Under a partnership with the National Parks Development Committee (NPDC), and with the support of private seed companies Allied Botanical Corporation, Philippine Kaneko Seeds, and Harbest Agribusiness Corporation, Department of Agriculture (DA) through the Bureau of Plant Industry (BPI) developed an edible landscape at the west end of the Burnham Green of the park which is also called Luneta Park.

In his message, Dar expressed his appreciation to the NPDC and other agencies and institutions that collaborate with the government in its efforts to bring Filipinos safe, nutritious, and accessible food.

“Let us establish a more permanent area here in Luneta to showcase urban agriculture, so that the people will see and learn the different technologies of food production,” the agriculture chief added stressing that learning is a continuing process.

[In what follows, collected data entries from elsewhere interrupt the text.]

Record GetResponse := { resp_revision : Z; resp_kvs : list KeyValue }.

Inductive Cmp :=
  | ModRevisionEq (key : string) (rev : Z)
  | KeyExists (key : string).

Inductive Op :=
  | OpPut (key value : string)
  | OpDelete (key : string)
  | OpDeletePrefix (prefix : string).

(** [Succeeded], and the number of keys each operation of the taken branch deleted. *)
Record TxnResponse := { txn_succeeded : bool; txn_deleted : list Z }.

(** ** Reading *)
Definition matches (k : string) (pfx : bool) (key : string) : bool :=
  if pfx then HasPrefix key k else bool_decide (key = k).

(** The entries of a store under a key or prefix, in key order. *)
Definition range (k : string) (pfx : bool) (m : Store) : list KeyValue :=
  let l := filter (λ kv, matches k pfx (kv_key kv) = true)
             (map (λ '(key, v), {| kv_key := key; kv_value := ver_value v; kv_mod := ver_mod v |})
                (map_to_list m)) in
  merge_sort (λ a b, String.le (kv_key a) (kv_key b)) l.

(** The log as of a revision. *)
Definition log_at (rev : Z) (l : Log) : Log :=
  if rev =? 0 then l else take (Z.to_nat (rev - 1)) l.

Definition read (k : string) (o : GetOpts) (l : Log) : GetResponse :=
  {| resp_revision := revision l;
     resp_kvs := range k (get_prefix o) (store (log_at (get_rev o) l)) |}.

(** ** Transactions *)
Definition mod_revision (m : Store) (k : string) : Z :=
  match m !! k with Some v => ver_mod v | None => 0 end.

Definition eval_cmp (m : Store) (c : Cmp) : bool :=
  match c with
  | ModRevisionEq k rev => mod_revision m k =? rev
  | KeyExists k => bool_decide (is_Some (m !! k))
  end.

(** The events of one operation on a store. *)
Definition op_events (m : Store) (o : Op) : Commit :=
  match o with
  | OpPut k v => [EvPut k v]
  | OpDelete k => map (λ kv, EvDelete (kv_key kv)) (range k false m)
  | OpDeletePrefix p => map (λ kv, EvDelete (kv_key kv)) (range p true m)
  end.

Fixpoint ops_events (rev : Z) (m : Store) (ops : list Op) : Commit :=
  match ops with
  | [] => []
  | o :: ops => let c := op_events m o in c ++ ops_events rev (apply_commit rev m c) ops
  end.

Fixpoint ops_deleted (rev : Z) (m : Store) (ops : list Op) : list Z :=
  match ops with
  | [] => []
  | o :: ops =>
      let c := op_events m o in
      (match o with OpPut _ _ => 0 | _ => Z.of_nat (length c) end)
        :: ops_deleted rev (apply_commit rev m c) ops
  end.

(** Commit a list of operations; one that changes nothing takes no revision. *)
Definition commit (l : Log) (ops : list Op) : Log :=
  match ops_events (revision l + 1) (store l) ops with
  | [] => l
  | c => l ++ [c]
  end.

(** ** Watching *)
Record WatchEvent := { we_event : Event; we_rev : Z }.
Definition we_key (e : WatchEvent) : string :=
  match we_event e with EvPut k _ => k | EvDelete k => k end.

(** Key or prefix, and whether deletions or puts are filtered out. *)
Record WatchOpts := {
  wo_key : string;
  wo_prefix : bool;
  wo_filter_delete : bool;
  wo_filter_put : bool;
}.

Definition watched (o : WatchOpts) (ev : Event) : bool :=
  match ev with
  | EvPut k _ => matches (wo_key o) (wo_prefix o) k && negb (wo_filter_put o)
  | EvDelete k => matches (wo_key o) (wo_prefix o) k && negb (wo_filter_delete o)
  end.

(** The events of a log with the revision of their commits, from revision [rev]. *)
Fixpoint events_from (rev : Z) (l : Log) : list WatchEvent :=
  match l with
  | [] => []
  | c :: l => map (λ ev, {| we_event := ev; we_rev := rev |}) c ++ events_from (rev + 1) l
  end.

(** The watched events of the commits with revisions in [[lo, hi)]. *)
Definition watch_slice (o : WatchOpts) (lo hi : Z) (l : Log) : list WatchEvent :=
  filter (λ e, watched o (we_event e) = true ∧ lo ≤ we_rev e < hi) (events_from 2 l).

(** One receive from a watch channel: events and the next revision to deliver, a
    response that carries an error, or a closed channel with [ctx.Err()]. *)
Inductive Recv :=
  | RecvEvents (events : list WatchEvent) (next : Z)
  | RecvErr (e : error)
  | RecvClosed (ctx_err : option error).

(** ** The interface *)
Class Etcd (W : Type) := {
  etcd_get : string → GetOpts → M W GetResponse;
  etcd_put : string → string → M W unit;
  etcd_delete : string → M W unit;
  etcd_txn : list Cmp → list Op → M W TxnResponse;
  etcd_recv : WatchOpts → Z → M W Recv;
}.

#[export] Hint Mode Etcd ! : typeclass_instances.

(** Errors of the etcd client are none of neco's sentinel errors. *)
Definition client_error (e : error) : Prop :=
  match e with
  | ErrDeadlineExceeded | ErrCanceled | ErrMsg _ => True
  | _ => False
  end.

(** How a call ends when it does not succeed: with a client error. *)
Definition fails_ok {A} (o : outcome A) : Prop :=
  match o with Err e => client_error e | _ => False end.

Class EtcdLaws (W : Type) `{Etcd W} := {
  view : W → Log;
  get_law w k o w' r :
    etcd_get k o w = (w', r) → view w `prefix_of` view w' ∧
    match r with Ok resp => resp = read k o (view w') | _ => fails_ok r end;
  put_law w k v w' r :
    etcd_put k v w = (w', r) → view w `prefix_of` view w' ∧
    match r with
    | Ok _ => ∃ l, view w `prefix_of` l ∧ view w' = commit l [OpPut k v]
    | _ => fails_ok r
    end;
  delete_law w k w' r :
    etcd_delete k w = (w', r) → view w `prefix_of` view w' ∧
    match r with
    | Ok _ => ∃ l, view w `prefix_of` l ∧ view w' = commit l [OpDelete k]
    | _ => fails_ok r
    end;
  txn_law w cs ops w' r :
    etcd_txn cs ops w = (w', r) → view w `prefix_of` view w' ∧
    match r with
    | Ok resp => ∃ l, view w `prefix_of` l ∧
        if forallb (eval_cmp (store l)) cs then
          view w' = commit l ops ∧
          resp = {| txn_succeeded := true;
                    txn_deleted := ops_deleted (revision l + 1) (store l) ops |}
        else view w' = l ∧ resp = {| txn_succeeded := false; txn_deleted := [] |}
    | _ => fails_ok r
    end;
  recv_law w o rev w' r :
    etcd_recv o rev w = (w', r) → view w `prefix_of` view w' ∧
    match r with
    | Ok (RecvEvents evs next) =>
        rev ≤ next ≤ revision (view w') + 1 ∧ evs = watch_slice o rev next (view w')
    | Ok (RecvErr e) => client_error e
    | Ok (RecvClosed oe) => match oe with Some e => client_error e | None => True end
    | Running => True
    | _ => False
    end;
}.

#[export] Hint Mode EtcdLaws ! - : typeclass_instances.

(** ** Facts about logs and stores *)
Lemma replay_app rev m l1 l2 :
  replay rev m (l1 ++ l2) = replay (rev + Z.of_nat (length l1)) (replay rev m l1) l2.
Proof.
  revert rev m. induction l1 as [|c l1 IH]; intros rev m; cbn [replay app length].
  - by rewrite Z.add_0_r.
  - rewrite IH. f_equal. lia.
Qed.

Lemma store_snoc l c : store (l ++ [c]) = apply_commit (revision l + 1) (store l) c.
Proof. unfold store. by rewrite replay_app. Qed.

Lemma revision_app l l' : revision (l ++ l') = revision l + Z.of_nat (length l').
Proof. unfold revision. rewrite length_app. lia. Qed.

Lemma prefix_revision l l' : l `prefix_of` l' → revision l ≤ revision l'.
Proof. intros [k ->]. rewrite revision_app. lia. Qed.

Lemma apply_commit_lookup rev m c k v :
  apply_commit rev m c !! k = Some v → m !! k = Some v ∨ ver_mod v = rev.
Proof.
  unfold apply_commit. revert m. induction c as [|ev c IH]; intros m; simpl; [by left|].
  intros [H|H]%IH; [|by right]. destruct ev as [k' v'|k']; simpl in H.
  - apply lookup_insert_Some in H as [[-> <-]|[_ H]]; auto.
  - apply lookup_delete_Some in H as [_ H]. auto.
Qed.

Lemma store_mod_bounds l k v : store l !! k = Some v → 2 ≤ ver_mod v ≤ revision l.
Proof.
  revert k v. induction l as [|c l IH] using rev_ind; intros k v.
  { unfold store. simpl. by rewrite lookup_empty. }
  rewrite store_snoc, revision_app. intros [H|H]%apply_commit_lookup.
  - apply IH in H. simpl. lia.
  - unfold revision in *. simpl. lia.
Qed.

Lemma store_old_version l l' k v :
  l `prefix_of` l' → store l' !! k = Some v → ver_mod v ≤ revision l → store l !! k = Some v.
Proof.
  intros [ext ->]. revert v. induction ext as [|c ext IH] using rev_ind; intros v.
  { by rewrite app_nil_r. }
  rewrite app_assoc, store_snoc. intros [H|H]%apply_commit_lookup Hle; [by apply IH|].
  rewrite revision_app in H. lia.
Qed.

(** A key whose modification revision is unchanged has not been touched: this is
    what the compare-and-swap loops of [storage/] rely on. *)
Lemma mod_revision_stable l l' k :
  l `prefix_of` l' → mod_revision (store l') k = mod_revision (store l) k →
  store l' !! k = store l !! k.
Proof.
  intros Hp. unfold mod_revision.
  destruct (store l' !! k) as [v'|] eqn:E', (store l !! k) as [v|] eqn:E; intros Hm; try done.
  - rewrite <-E. symmetry. eapply store_old_version; [done|done|].
    apply store_mod_bounds in E. lia.
  - apply store_mod_bounds in E'. lia.
  - apply store_mod_bounds in E. lia.
Qed.

(** What an operation does to a store. *)
Definition exec_op (rev : Z) (m : Store) (o : Op) : Store :=
  match o with
  | OpPut k v => <[k := {| ver_value := v; ver_mod := rev |}]> m
  | OpDelete k => delete k m
  | OpDeletePrefix p => filter (λ kv, HasPrefix kv.1 p = false) m
  end.

Lemma lookup_filter_prefix p (m : Store) k :
  filter (λ kv, HasPrefix kv.1 p = false) m !! k = if HasPrefix k p then None else m !! k.
Proof.
  rewrite map_lookup_filter. destruct (m !! k) as [v|]; simpl.
  - destruct (HasPrefix k p) eqn:E.
    + by rewrite option_guard_False.
    + by rewrite option_guard_True.
  - by destruct (HasPrefix k p).
Qed.

Lemma elem_of_range k pfx m kv :
  kv ∈ range k pfx m ↔
  matches k pfx (kv_key kv) = true ∧
  m !! kv_key kv = Some {| ver_value := kv_value kv; ver_mod := kv_mod kv |}.
Proof.
  unfold range. rewrite merge_sort_Permutation, list_elem_of_filter, list_elem_of_In, in_map_iff.
  setoid_rewrite <-list_elem_of_In. split.
  - intros (Hm & [key v] & <- & Hin). apply elem_of_map_to_list in Hin. simpl in *. by destruct v.
  - intros [Hm Hl]. split; [done|]. exists (kv_key kv, Build_Version (kv_value kv) (kv_mod kv)).
    split; [by destruct kv|]. by apply elem_of_map_to_list.
Qed.

Lemma apply_deletes rev m ks :
  apply_commit rev m (map EvDelete ks) = foldr delete m ks.
Proof.
  unfold apply_commit. revert m. induction ks as [|k ks IH]; intros m; simpl; [done|].
  rewrite IH. clear IH. induction ks as [|k' ks IH]; simpl; [done|].
  rewrite IH. apply delete_delete.
Qed.

Lemma lookup_foldr_delete (m : Store) ks k :
  foldr delete m ks !! k = if decide (k ∈ ks) then None else m !! k.
Proof.
  induction ks as [|k' ks IH]; cbn [foldr]; [by rewrite decide_False by set_solver|].
  destruct (decide (k = k')) as [->|Hne].
  - rewrite lookup_delete_eq. by rewrite decide_True by set_solver.
  - rewrite lookup_delete_ne by done. rewrite IH. repeat case_decide; set_solver.
Qed.

Lemma map_delete_keys (l : list KeyValue) :
  map (λ kv, EvDelete (kv_key kv)) l = map EvDelete (map kv_key l).
Proof. by rewrite map_map. Qed.

Lemma elem_of_range_keys k pfx m key :
  key ∈ map kv_key (range k pfx m) ↔ matches k pfx key = true ∧ is_Some (m !! key).
Proof.
  rewrite list_elem_of_In, in_map_iff. setoid_rewrite <-list_elem_of_In.
  setoid_rewrite elem_of_range. split.
  - intros (kv & <- & Hm & Hl). eauto.
  - intros [Hm [v Hv]]. exists (Build_KeyValue key (ver_value v) (ver_mod v)). simpl.
    by destruct v.
Qed.

Lemma apply_commit_op rev m o : apply_commit rev m (op_events m o) = exec_op rev m o.
Proof.
  destruct o as [k v|k|p]; simpl; [done|..];
    rewrite map_delete_keys, apply_deletes; apply map_eq; intros key;
    rewrite lookup_foldr_delete.
  - rewrite lookup_delete. destruct (decide (k = key)) as [->|Hne].
    + case_decide as Hin; [done|]. rewrite elem_of_range_keys in Hin.
      destruct (m !! key) eqn:E; [|done]. contradict Hin. simpl. rewrite bool_decide_eq_true. eauto.
    + rewrite decide_False; [done|]. rewrite elem_of_range_keys. simpl.
      rewrite bool_decide_eq_true. naive_solver.
  - rewrite lookup_filter_prefix. case_decide as Hin; rewrite elem_of_range_keys in Hin; simpl in Hin.
    + by destruct Hin as [-> _].
    + destruct (HasPrefix key p); [|done]. destruct (m !! key) eqn:E; [|done]. naive_solver.
Qed.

“Dapat hindi lamang dahil may pandemya,” the agriculture head emphasized.

“I have directed the BPI to set up greenhouses and vertical garden systems.”

In line with this, he instructed BPI to continue to support the urban garden in Luneta, and directed the setting up of greenhouses and vertical garden systems.

“I commit to bring in farmers’ cooperatives for the conduct of weekend markets.”

Dar also committed to bring in farmers’ cooperatives for the conduct of weekend markets under the Kadiwa ni Ani at Kita Program of DA, to provide Manileños access to fresh, quality, and affordable farm and fishery products.

NPDC Executive Director Cecille Romero thanked DA, BPI, and the private seed companies for their support and assistance to the development of the urban garden, and commitment to continue the partnership towards food security.

“Palawakin pa po natin ang mga paraan at bigyang pagpapahalaga ang urban agriculture at edible garden tungo sa food-secured na bansa,” Romero said.

The urban garden stands on a 1000 square meter lot, is covered with various vegetables including pechay, lettuce, eggplant, tomato, corn, parsley, basil, mint, beans, cucumber, and bitter gourd, among others.

It is adjacent to the Rice Garden, which is also being maintained by DA, together with the Philippine Rice Research Institute.